Provided records:
(** C3.  [upload_image] applies its checks in a fixed order; the first one
    that fails decides the answer and the log of backend calls is left as
    it was.  (1) Without a storage client every call raises the
    configuration error, an [HTTPException] of status 500, whatever the
    file and the product identifier.  (2) Else an empty product identifier
    gives [success = false].  (3) Else an extension that, put in lower
    case, is none of .jpg, .jpeg, .png, .gif, .webp gives [success = false]
    with the format message, in which each allowed extension occurs; the
    bytes of the file play no part.  (4) Else more than 10 MiB of content
    gives [success = false] with the size message. *)
Theorem upload_image_checks_in_order
    (environ : gmap string string) (uuid4 : UUID)
    (set_iteration : gset string -> list string)
    (s3_put_object : option string -> string -> list byte -> string -> option string)
    (file : UploadFile) (product_id : string) (log : list Call) :
  set_iteration allowed_extensions ≡ₚ elements allowed_extensions ->
  (s3_client environ = None ->
     upload_image environ uuid4 set_iteration s3_put_object file product_id log
     = (Raise (HTTPException 500 "S3 설정이 되어있지 않습니다"), log)) /\
  (is_Some (s3_client environ) -> product_id = EmptyString ->
     upload_image environ uuid4 set_iteration s3_put_object file product_id log
     = (Return {| ImageUploadResponse.success := false;
                  ImageUploadResponse.url := None;
                  ImageUploadResponse.message := "상품 ID가 필요합니다" |}, log)) /\
  (is_Some (s3_client environ) -> product_id <> EmptyString ->
     ~ (file_ext_of file = ".jpg" \/ file_ext_of file = ".jpeg" \/ file_ext_of file = ".png"
        \/ file_ext_of file = ".gif" \/ file_ext_of file = ".webp") ->
     exists msg : string,
       upload_image environ uuid4 set_iteration s3_put_object file product_id log
       = (Return {| ImageUploadResponse.success := false;
                    ImageUploadResponse.url := None;
                    ImageUploadResponse.message := msg |}, log) /\
       msg = "허용되지 않는 파일 형식입니다. ("
               ++ Py.join ", " (set_iteration allowed_extensions) ++ ")" /\
       contains ".jpg" msg /\ contains ".jpeg" msg /\ contains ".png" msg /\
       contains ".gif" msg /\ contains ".webp" msg) /\
  (is_Some (s3_client environ) -> product_id <> EmptyString ->
     file_ext_of file = ".jpg" \/ file_ext_of file = ".jpeg" \/ file_ext_of file = ".png"
       \/ file_ext_of file = ".gif" \/ file_ext_of file = ".webp" ->
     (10 * 1024 * 1024 < Z.of_nat (length (file_contents file)))%Z ->
     upload_image environ uuid4 set_iteration s3_put_object file product_id log
     = (Return {| ImageUploadResponse.success := false;
                  ImageUploadResponse.url := None;
                  ImageUploadResponse.message := "파일 크기는 10MB 이하여야 합니다" |}, log)).
Proof.
  intros Hperm. repeat split.
  - apply upload_not_configured.
  - intros H ->. now apply upload_no_product.
  - intros H Hp He. eexists. split; [|split; [reflexivity|]].
    + apply upload_bad_extension; try assumption.
      now rewrite allowed_extensions_spec.
    + assert (Hin : forall e, e ∈ allowed_extensions ->
                contains e ("허용되지 않는 파일 형식입니다. ("
                  ++ Py.join ", " (set_iteration allowed_extensions) ++ ")")).
      { intros e Hel. apply contains_app_l, contains_app_r, join_contains.
        apply list_elem_of_In. rewrite Hperm. now apply elem_of_elements. }
      repeat split; apply Hin, allowed_extensions_spec; tauto.
  - intros H Hp He Hl. apply upload_too_large; try assumption.
    + now apply allowed_extensions_spec.
    + now apply too_large_true.
Qed.
(** * DeepResearch: the polling / delta-detection / summary scripts

    A shallow embedding of [deep-research-sync.py] and
    [deep-research-async.py].  Python [str] values are sequences of Unicode
    code points; the remote agent service, the console and the file system
    are an explicit world that the scripts thread through their calls.  The
    synchronous script is embedded as state-and-exception passing functions,
    the asynchronous one as interaction trees whose events are the awaited
    calls and the side effects, run by a single-task event loop. *)

From Stdlib Require Import List NArith Arith Lia String Ascii Bool Sorted.
From ITree Require Import ITree.
Import ListNotations.

(* ===================================================================== *)
(** ** Python strings *)
(* ===================================================================== *)

Module PyStr.

(** A code point. *)
Definition char := N.
Definition pystr := list char.

(** An ASCII literal of the source. *)
Definition lit (s : string) : pystr := map N_of_ascii (list_ascii_of_string s).

(** ["\n"] *)
Definition nl : pystr := [10%N].

Fixpoint eqb (a b : pystr) : bool :=
  match a, b with
  | [], [] => true
  | x :: a', y :: b' => N.eqb x y && eqb a' b'
  | _, _ => false
  end.

(** [str.isspace] on one code point (CPython's [_PyUnicode_IsWhitespace]). *)
Definition isspace (c : char) : bool :=
  ((9 <=? c) && (c <=? 13) || (28 <=? c) && (c <=? 32)
   || (c =? 133) || (c =? 160) || (c =? 5760)
   || (8192 <=? c) && (c <=? 8202)
   || (c =? 8232) || (c =? 8233) || (c =? 8239) || (c =? 8287)
   || (c =? 12288))%N.

Fixpoint lstrip (s : pystr) : pystr :=
  match s with
  | [] => []
  | c :: s' => if isspace c then lstrip s' else s
  end.

Definition rstrip (s : pystr) : pystr := rev (lstrip (rev s)).

(** [s.strip()] *)
Definition strip (s : pystr) : pystr := rstrip (lstrip s).

(** [sep.join(parts)] *)
Fixpoint join (sep : pystr) (parts : list pystr) : pystr :=
  match parts with
  | [] => []
  | [p] => p
  | p :: rest => p ++ sep ++ join sep rest
  end.

(** [sub in s] *)
Fixpoint starts_with (p s : pystr) : bool :=
  match p, s with
  | [], _ => true
  | x :: p', y :: s' => N.eqb x y && starts_with p' s'
  | _ :: _, [] => false
  end.

Fixpoint contains (sub s : pystr) : bool :=
  starts_with sub s ||
  match s with
  | [] => false
  | _ :: s' => contains sub s'
  end.

(** The lines of a text, split at every ["\n"]. *)
Fixpoint lines (s : pystr) : list pystr :=
  match s with
  | [] => [[]]
  | c :: s' =>
      if N.eqb c 10 then [] :: lines s'
      else match lines s' with
           | l :: ls => (c :: l) :: ls
           | [] => [[c]]
           end
  end.

Definition blank (l : pystr) : bool := forallb isspace l.

(** No two blank lines in a row. *)
Fixpoint single_blank (ls : list pystr) : bool :=
  match ls with
  | l1 :: ((l2 :: _) as rest) => negb (blank l1 && blank l2) && single_blank rest
  | _ => true
  end.

Definition head_space (s : pystr) : bool :=
  match s with c :: _ => isspace c | [] => false end.

(** Neither the first nor the last character is whitespace. *)
Definition no_edge_space (s : pystr) : bool :=
  negb (head_space s) && negb (head_space (rev s)).

End PyStr.

Import PyStr.

(* ===================================================================== *)
(** ** Data model: what the scripts read from the SDK objects *)
(* ===================================================================== *)

(** [ann.url_citation]: [url] and an optional [title]. *)
Record UrlCitation := {
  url : pystr;
  title : option pystr
}.

(** [ThreadMessage]: [id], the [text.value] of every entry of
    [text_messages], and the [url_citation] of every entry of
    [url_citation_annotations]. *)
Record ThreadMessage := {
  msg_id : pystr;
  text_messages : list pystr;
  url_citation_annotations : list UrlCitation
}.

(** [ThreadRun]: [id], [status], [last_error]. *)
Record ThreadRun := {
  run_id : pystr;
  status : pystr;
  last_error : option pystr
}.

Record Connection := {
  conn_name : pystr;
  conn_id : pystr
}.

(** [f"{x}"] for an [Optional[str]]: [None] renders as the text None. *)
Definition fmt_opt (x : option pystr) : pystr :=
  match x with
  | Some s => s
  | None => lit "None"
  end.

(** [x or y] for an [Optional[str]] [x]: [None] and the empty string are
    falsy. *)
Definition or_else (x : option pystr) (y : pystr) : pystr :=
  match x with
  | Some (c :: s) => c :: s
  | _ => y
  end.

(** [a == b] for a [str] and an [Optional[str]]. *)
Definition id_eqb (a : pystr) (b : option pystr) : bool :=
  match b with
  | Some b' => PyStr.eqb a b'
  | None => false
  end.

(** [url in seen_urls] on the set kept as the list of its elements. *)
Definition mem (u : pystr) (seen : list pystr) : bool := existsb (PyStr.eqb u) seen.

(** [run.status in ("queued", "in_progress")] *)
Definition active (s : pystr) : bool :=
  PyStr.eqb s (lit "queued") || PyStr.eqb s (lit "in_progress").

(* ===================================================================== *)
(** ** The world: remote service, console, files *)
(* ===================================================================== *)

(** The message of a [log_with_timestamp] call.  The texts are fixed
    Japanese sentences with interpolated values; a message is kept as its
    sentence and its values, named here by what the sentence says, with
    the line of the call in the synchronous (s) and the asynchronous (a)
    file.  The timestamp that the call reads from the clock is not part
    of it. *)
Inductive LogMsg :=
| LogNewResponse                          (* s29 a67: a new agent response was received *)
| LogRunning (st : pystr) (count : nat)   (* s171 a177: running, status, seconds elapsed *)
| LogFinished (st rid : pystr)            (* s175 a181: run finished, status, id *)
| LogFailed (err : option pystr)          (* s178 a184: run failed, last_error *)
| LogFetchingFinal                        (* s181 a187: fetching the final message *)
| LogCreatingSummary                      (* s186 a192: creating the research summary *)
| LogAgentDeleted                         (* s192 a198: the agent was deleted *)
| LogAgentCreated (aid : pystr)           (* s129 a135 *)
| LogThreadCreated (tid : pystr)          (* s133 a139 *)
| LogMessageCreated (mid : pystr)         (* s150 a156 *)
| LogProcessingStarts                     (* s152 a158 *)
| LogConnFromEnv (cid : pystr)            (* s74: connection id taken from the environment *)
| LogConnUnset                            (* s76: BING_CONNECTION_ID is not set *)
| LogConnFound (cid : pystr)              (* s95: connection found by its name *)
| LogConnNotFound (name : pystr)          (* s97: no connection of that name *)
| LogConnFailed                           (* s101: getting the connection failed *)
| LogConnAdvice1                          (* s102 *)
| LogConnAdvice2                          (* s103 *)
| LogAsyncStart                           (* a106: the asynchronous version starts *)
| LogClientReady                          (* a112: project client initialised *)
| LogToolInit                             (* a115: initialising the tool *)
| LogToolReady (model : pystr).           (* a120: tool initialised, model *)

(** The tool that the scripts build,
    [DeepResearchTool(bing_grounding_connection_id=..., deep_research_model=...)];
    its [definitions] are what [create_agent] is given as [tools]. *)
Record DeepResearchTool := {
  bing_grounding_connection_id : pystr;
  deep_research_model : pystr
}.

(** What the process does that can be seen from outside, in the order in
    which it does it: the calls to the service and [sleep], and the lines
    on the console ([OutPrint s] is [print(s)]).  [create_agent] is
    called with the model and the tool; its [name] and [instructions] are
    constants of the scripts, as is the content of the user message. *)
Inductive Event :=
| CallSleep (secs : nat)
| CallRunsGet (tid rid : pystr)
| CallGetLastMessage (tid : pystr)
| CallConnectionsList
| CallCreateAgent (model : pystr) (tools : DeepResearchTool)
| CallThreadsCreate
| CallMessagesCreate (tid : pystr)
| CallRunsCreate (tid aid : pystr)
| CallDeleteAgent (aid : pystr)
| OutLog (m : LogMsg)
| OutPrint (s : pystr).

(** The exceptions of the scripts; [RemoteError] stands for whatever a
    failing call to the service raises, and [ValueError cid] is what the
    constructor of the tool raises for a connection id [cid] that it does
    not accept. *)
Inductive exn :=
| KeyError (name : pystr)
| SystemExit (code : nat)
| ValueError (cid : pystr)
| RemoteError.

(** The fixed answers of the service and the process environment:
    [os.environ], the project's connections ([None] when listing them
    fails), the ids of the objects that the calls creating the agent, the
    thread and the message return ([None] when the call fails), and the
    run that [runs.create] returns.  [tool_accepts cid model] says whether
    the constructor of [DeepResearchTool] accepts its two arguments: the
    class belongs to the SDK and is not part of these sources, so its
    check is left open, and what is proved holds whatever it is. *)
Record Remote := {
  environ : list (pystr * pystr);
  connections : option (list Connection);
  tool_accepts : pystr -> pystr -> bool;
  new_agent : option pystr;
  new_thread : option pystr;
  new_message : option pystr;
  new_run : ThreadRun
}.

(** What the remote service answers, and what the process has done so far.
    A poll call takes the next scripted answer; when none is left the call
    fails, the way a network or service error does. *)
Record World := {
  w_remote : Remote;
  w_runs : list ThreadRun;
  w_msgs : list (option ThreadMessage);
  w_trace : list Event;
  w_files : list (pystr * pystr)
}.

Definition set_runs (rs : list ThreadRun) (w : World) : World :=
  {| w_remote := w_remote w; w_runs := rs; w_msgs := w_msgs w;
     w_trace := w_trace w; w_files := w_files w |}.
Definition set_msgs (ms : list (option ThreadMessage)) (w : World) : World :=
  {| w_remote := w_remote w; w_runs := w_runs w; w_msgs := ms;
     w_trace := w_trace w; w_files := w_files w |}.
Definition set_trace (tr : list Event) (w : World) : World :=
  {| w_remote := w_remote w; w_runs := w_runs w; w_msgs := w_msgs w;
     w_trace := tr; w_files := w_files w |}.
Definition set_files (fs : list (pystr * pystr)) (w : World) : World :=
  {| w_remote := w_remote w; w_runs := w_runs w; w_msgs := w_msgs w;
     w_trace := w_trace w; w_files := fs |}.

Inductive Outcome (A : Type) :=
| Ok (a : A) (w : World)
| Raise (e : exn) (w : World).
Arguments Ok {A} a w.
Arguments Raise {A} e w.

Definition world_of {A} (o : Outcome A) : World :=
  match o with
  | Ok _ w => w
  | Raise _ w => w
  end.

Definition M (A : Type) := World -> Outcome A.

Definition ret {A} (a : A) : M A := fun w => Ok a w.

Definition bind {A B} (m : M A) (k : A -> M B) : M B :=
  fun w => match m w with
           | Ok a w' => k a w'
           | Raise e w' => Raise e w'
           end.

Declare Scope py_scope.
Delimit Scope py_scope with py.
Notation "x <- m ;; k" := (bind m (fun x => k))
  (at level 61, m at next level, right associativity) : py_scope.
Notation "m ;; k" := (bind m (fun _ => k))
  (at level 61, right associativity) : py_scope.

Definition emit (e : Event) : M unit :=
  fun w => Ok tt (set_trace (w_trace w ++ [e]) w).

Definition raise {A} (e : exn) : M A := fun w => Raise e w.

(** [try: body except Exception: handler].  [SystemExit] is not an
    [Exception] and passes through. *)
Definition try_except {A} (body : M A) (handler : exn -> M A) : M A :=
  fun w => match body w with
           | Ok a w' => Ok a w'
           | Raise (SystemExit c) w' => Raise (SystemExit c) w'
           | Raise e w' => handler e w'
           end.

Fixpoint assoc (k : pystr) (l : list (pystr * pystr)) : option pystr :=
  match l with
  | [] => None
  | (p, c) :: l' => if PyStr.eqb p k then Some c else assoc k l'
  end.
(** * Verification of mypy's expression-to-type translator and of mypyc's
      pre-build visitor

    The development embeds two source files:

    - [mypy/exprtotype.py]  (module [ExprToType]): the function
      [expr_to_unanalyzed_type] and its helper [_extract_argument_name];
    - [mypyc/irbuild/prebuildvisitor.py] (module [PreBuild]): the class
      [PreBuildVisitor] and the two functions recognising single-dispatch
      registration decorators.

    Definitions come first, the theorems about them follow in the modules
    [ExprToTypeFacts] and [PreBuildFacts], the further facts in
    [ExprToTypeExtra] and [PreBuildExtra], and closure capture for every
    source unit in [PreBuildClosure]. *)

From Stdlib Require Import ZArith String List Lia.
From stdpp Require Import base option list gmap sets strings.

Local Open Scope string_scope.
Set Warnings "-register-all".

(* ===================================================================== *)
(** * Part I: mypy/exprtotype.py                                          *)
(* ===================================================================== *)

Module ExprToType.

(** ** Syntax nodes (the part of mypy.nodes the translator inspects) *)

(** Every node is a [Context]: it carries a line and a column. *)
Record Context := mkContext { line : Z; column : Z }.

(** [RefExpr.fullname] is filled in by semantic analysis and is [None]
    before that, hence the option. *)
Inductive Expression :=
| NameExpr (ctx : Context) (name : string) (fullname : option string)
| MemberExpr (ctx : Context) (expr : Expression) (name : string)
             (fullname : option string)
| IndexExpr (ctx : Context) (base index : Expression)
| TupleExpr (ctx : Context) (items : list Expression)
| ListExpr (ctx : Context) (items : list Expression)
| CallExpr (ctx : Context) (callee : Expression) (args : list Expression)
           (arg_names : list (option string))
| OpExpr (ctx : Context) (op : string) (left right : Expression)
| UnaryExpr (ctx : Context) (op : string) (expr : Expression)
| IntExpr (ctx : Context) (value : Z)
| FloatExpr (ctx : Context)
| ComplexExpr (ctx : Context)
| StrExpr (ctx : Context) (value : string) (from_python_3 : bool)
| BytesExpr (ctx : Context) (value : string)
| UnicodeExpr (ctx : Context) (value : string)
| EllipsisExpr (ctx : Context)
| OtherExpr (ctx : Context).   (* any node class the translator has no case for *)

(** ** Type descriptors (the part of mypy.types the translator builds) *)

(** [RawExpressionType.literal_value : Optional[Union[int, str, bool]]]. *)
Inductive LiteralValue :=
| LitInt (z : Z)
| LitBool (b : bool)
| LitStr (s : string).
(** [apply_lighting(vertices, faces, color)]; [None] stands for the
    [IndexError] of a face that points outside the vertex array. *)
Definition apply_lighting (s : Fan3D) (vertices : list Vec3)
    (faces : list Face) (color : RGBA) : option (list RGBA) :=
  if (length vertices =? 0)%nat || (length faces =? 0)%nat then Some []
  else shade_loop (lighting_mode s) vertices color faces.

(** ** [Fan3D.__init__] *)

(** The attributes as [__init__] assigns them.  The five attributes that
    only [configure_fan] creates ([blade_length] to [tilt_angle]) hold a
    placeholder here; [init] overwrites all of them. *)
Definition pre_init (fan_type : string) : Fan3D :=
  mkFan3D fan_type 0 2.0 10.0 true false 0 1 60 3 "realistic"
          0 0 0 false 0 0.1 0.05 2.0 0
          (mkRGBA 0.2 0.3 0.5 0.9) (mkRGBA 0.3 0.3 0.3 1.0)
          (mkRGBA 0.4 0.4 0.4 1.0).

(** The constructor: the attribute defaults, with the six configuration
    attributes as [configure_fan] sets them. *)
Definition init (fan_type : string) : Fan3D := configure_fan (pre_init fan_type).

(** ** The key handler of [FanSimulator.setup_controls] *)

(** [modes.index(mode)]; [None] is the [ValueError] of a mode that is not
    in the list. *)
Fixpoint list_index (x : string) (l : list string) : option nat :=
  match l with
  | [] => None
  | y :: l' => if String.eqb y x then Some 0%nat else S <$> list_index x l'
  end.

Exercise: Copy verbatim, from the listing above, each line from the one containing "Definition set_msgs (ms" down to the one containing "w' => Raise (SystemExit c) w'", inclusive.

Answer box:
Definition set_msgs (ms : list (option ThreadMessage)) (w : World) : World :=
  {| w_remote := w_remote w; w_runs := w_runs w; w_msgs := ms;
     w_trace := w_trace w; w_files := w_files w |}.
Definition set_trace (tr : list Event) (w : World) : World :=
  {| w_remote := w_remote w; w_runs := w_runs w; w_msgs := w_msgs w;
     w_trace := tr; w_files := w_files w |}.
Definition set_files (fs : list (pystr * pystr)) (w : World) : World :=
  {| w_remote := w_remote w; w_runs := w_runs w; w_msgs := w_msgs w;
     w_trace := w_trace w; w_files := fs |}.

Inductive Outcome (A : Type) :=
| Ok (a : A) (w : World)
| Raise (e : exn) (w : World).
Arguments Ok {A} a w.
Arguments Raise {A} e w.

Definition world_of {A} (o : Outcome A) : World :=
  match o with
  | Ok _ w => w
  | Raise _ w => w
  end.

Definition M (A : Type) := World -> Outcome A.

Definition ret {A} (a : A) : M A := fun w => Ok a w.

Definition bind {A B} (m : M A) (k : A -> M B) : M B :=
  fun w => match m w with
           | Ok a w' => k a w'
           | Raise e w' => Raise e w'
           end.

Declare Scope py_scope.
Delimit Scope py_scope with py.
Notation "x <- m ;; k" := (bind m (fun x => k))
  (at level 61, m at next level, right associativity) : py_scope.
Notation "m ;; k" := (bind m (fun _ => k))
  (at level 61, right associativity) : py_scope.

Definition emit (e : Event) : M unit :=
  fun w => Ok tt (set_trace (w_trace w ++ [e]) w).

Definition raise {A} (e : exn) : M A := fun w => Raise e w.

(** [try: body except Exception: handler].  [SystemExit] is not an
    [Exception] and passes through. *)
Definition try_except {A} (body : M A) (handler : exn -> M A) : M A :=
  fun w => match body w with
           | Ok a w' => Ok a w'
           | Raise (SystemExit c) w' => Raise (SystemExit c) w'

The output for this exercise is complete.